* _Your assignment_:
Could you copy every line of the data that contains the word "Hver"?

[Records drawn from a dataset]
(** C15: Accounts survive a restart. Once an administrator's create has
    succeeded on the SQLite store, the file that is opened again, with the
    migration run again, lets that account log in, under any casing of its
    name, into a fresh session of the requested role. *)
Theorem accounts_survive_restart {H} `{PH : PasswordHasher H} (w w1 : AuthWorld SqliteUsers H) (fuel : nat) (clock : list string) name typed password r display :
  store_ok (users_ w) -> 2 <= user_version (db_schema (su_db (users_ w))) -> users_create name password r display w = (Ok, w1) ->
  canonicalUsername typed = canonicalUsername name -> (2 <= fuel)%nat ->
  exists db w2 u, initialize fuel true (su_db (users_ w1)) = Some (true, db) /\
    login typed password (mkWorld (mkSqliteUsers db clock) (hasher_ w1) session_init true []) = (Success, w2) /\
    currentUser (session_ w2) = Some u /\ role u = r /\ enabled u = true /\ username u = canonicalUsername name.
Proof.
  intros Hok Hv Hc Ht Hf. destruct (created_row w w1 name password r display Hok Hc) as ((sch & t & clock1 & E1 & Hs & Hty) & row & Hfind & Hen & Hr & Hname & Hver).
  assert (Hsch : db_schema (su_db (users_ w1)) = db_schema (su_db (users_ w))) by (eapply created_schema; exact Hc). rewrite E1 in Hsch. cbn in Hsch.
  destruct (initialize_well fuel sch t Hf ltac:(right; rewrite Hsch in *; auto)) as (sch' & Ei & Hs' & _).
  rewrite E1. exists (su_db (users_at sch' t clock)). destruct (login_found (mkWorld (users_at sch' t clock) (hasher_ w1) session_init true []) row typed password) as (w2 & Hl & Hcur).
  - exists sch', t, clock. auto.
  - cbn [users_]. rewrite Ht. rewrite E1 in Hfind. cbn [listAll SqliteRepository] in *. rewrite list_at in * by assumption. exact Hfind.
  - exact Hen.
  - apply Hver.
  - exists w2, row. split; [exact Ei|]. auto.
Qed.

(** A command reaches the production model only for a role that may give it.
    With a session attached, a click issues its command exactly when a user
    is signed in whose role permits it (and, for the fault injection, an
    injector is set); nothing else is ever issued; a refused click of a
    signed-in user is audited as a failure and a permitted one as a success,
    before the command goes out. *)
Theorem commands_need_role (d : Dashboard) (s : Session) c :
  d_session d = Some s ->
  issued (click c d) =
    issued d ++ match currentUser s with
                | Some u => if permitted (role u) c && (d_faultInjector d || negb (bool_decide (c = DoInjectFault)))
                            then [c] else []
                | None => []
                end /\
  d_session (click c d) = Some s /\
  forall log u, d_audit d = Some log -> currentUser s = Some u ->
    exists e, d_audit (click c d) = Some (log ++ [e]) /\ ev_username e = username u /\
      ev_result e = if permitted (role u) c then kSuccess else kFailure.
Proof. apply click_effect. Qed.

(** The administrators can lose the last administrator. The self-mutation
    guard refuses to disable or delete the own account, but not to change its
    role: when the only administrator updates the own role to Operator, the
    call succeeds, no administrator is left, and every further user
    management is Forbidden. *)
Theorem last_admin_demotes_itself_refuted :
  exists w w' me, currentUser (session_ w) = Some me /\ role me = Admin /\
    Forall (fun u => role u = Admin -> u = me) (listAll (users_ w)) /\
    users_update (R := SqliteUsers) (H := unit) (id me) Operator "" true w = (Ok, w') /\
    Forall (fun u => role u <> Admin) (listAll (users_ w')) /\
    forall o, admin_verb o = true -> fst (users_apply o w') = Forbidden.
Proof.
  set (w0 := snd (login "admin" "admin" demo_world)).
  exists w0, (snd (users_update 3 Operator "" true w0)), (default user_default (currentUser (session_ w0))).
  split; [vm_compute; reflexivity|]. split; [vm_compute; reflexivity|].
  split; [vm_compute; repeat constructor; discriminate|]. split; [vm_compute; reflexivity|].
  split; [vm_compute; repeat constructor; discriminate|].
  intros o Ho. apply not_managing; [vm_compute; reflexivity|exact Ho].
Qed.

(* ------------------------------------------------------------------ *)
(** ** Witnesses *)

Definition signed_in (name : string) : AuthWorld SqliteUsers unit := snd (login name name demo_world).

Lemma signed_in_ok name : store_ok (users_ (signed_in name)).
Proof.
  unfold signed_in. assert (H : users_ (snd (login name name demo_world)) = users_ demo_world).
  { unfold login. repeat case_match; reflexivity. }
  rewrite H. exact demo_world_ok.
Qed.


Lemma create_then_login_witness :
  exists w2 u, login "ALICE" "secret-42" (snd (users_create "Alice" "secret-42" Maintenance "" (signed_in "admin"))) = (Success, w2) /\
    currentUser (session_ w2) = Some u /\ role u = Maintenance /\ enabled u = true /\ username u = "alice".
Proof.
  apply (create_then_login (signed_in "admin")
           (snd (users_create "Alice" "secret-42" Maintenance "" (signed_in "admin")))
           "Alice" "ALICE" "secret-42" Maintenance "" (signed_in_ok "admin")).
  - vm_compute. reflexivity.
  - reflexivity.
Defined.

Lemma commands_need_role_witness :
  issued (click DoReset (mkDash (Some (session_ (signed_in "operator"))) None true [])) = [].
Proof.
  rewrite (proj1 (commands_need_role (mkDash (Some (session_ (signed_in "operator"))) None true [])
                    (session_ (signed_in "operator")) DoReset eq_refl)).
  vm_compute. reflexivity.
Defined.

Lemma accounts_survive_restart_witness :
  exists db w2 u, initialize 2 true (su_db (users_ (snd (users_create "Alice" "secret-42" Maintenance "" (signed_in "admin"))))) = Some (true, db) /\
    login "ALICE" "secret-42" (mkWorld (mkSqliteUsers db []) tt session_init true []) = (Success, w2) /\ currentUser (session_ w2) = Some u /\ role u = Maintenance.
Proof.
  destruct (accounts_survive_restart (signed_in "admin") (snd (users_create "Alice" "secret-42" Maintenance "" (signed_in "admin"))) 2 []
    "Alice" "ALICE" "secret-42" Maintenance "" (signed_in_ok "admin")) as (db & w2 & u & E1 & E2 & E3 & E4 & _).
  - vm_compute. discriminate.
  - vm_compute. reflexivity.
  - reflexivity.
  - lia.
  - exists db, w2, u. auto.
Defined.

* _Task answer_:
  intros Hok Hv Hc Ht Hf. destruct (created_row w w1 name password r display Hok Hc) as ((sch & t & clock1 & E1 & Hs & Hty) & row & Hfind & Hen & Hr & Hname & Hver).
  - apply Hver.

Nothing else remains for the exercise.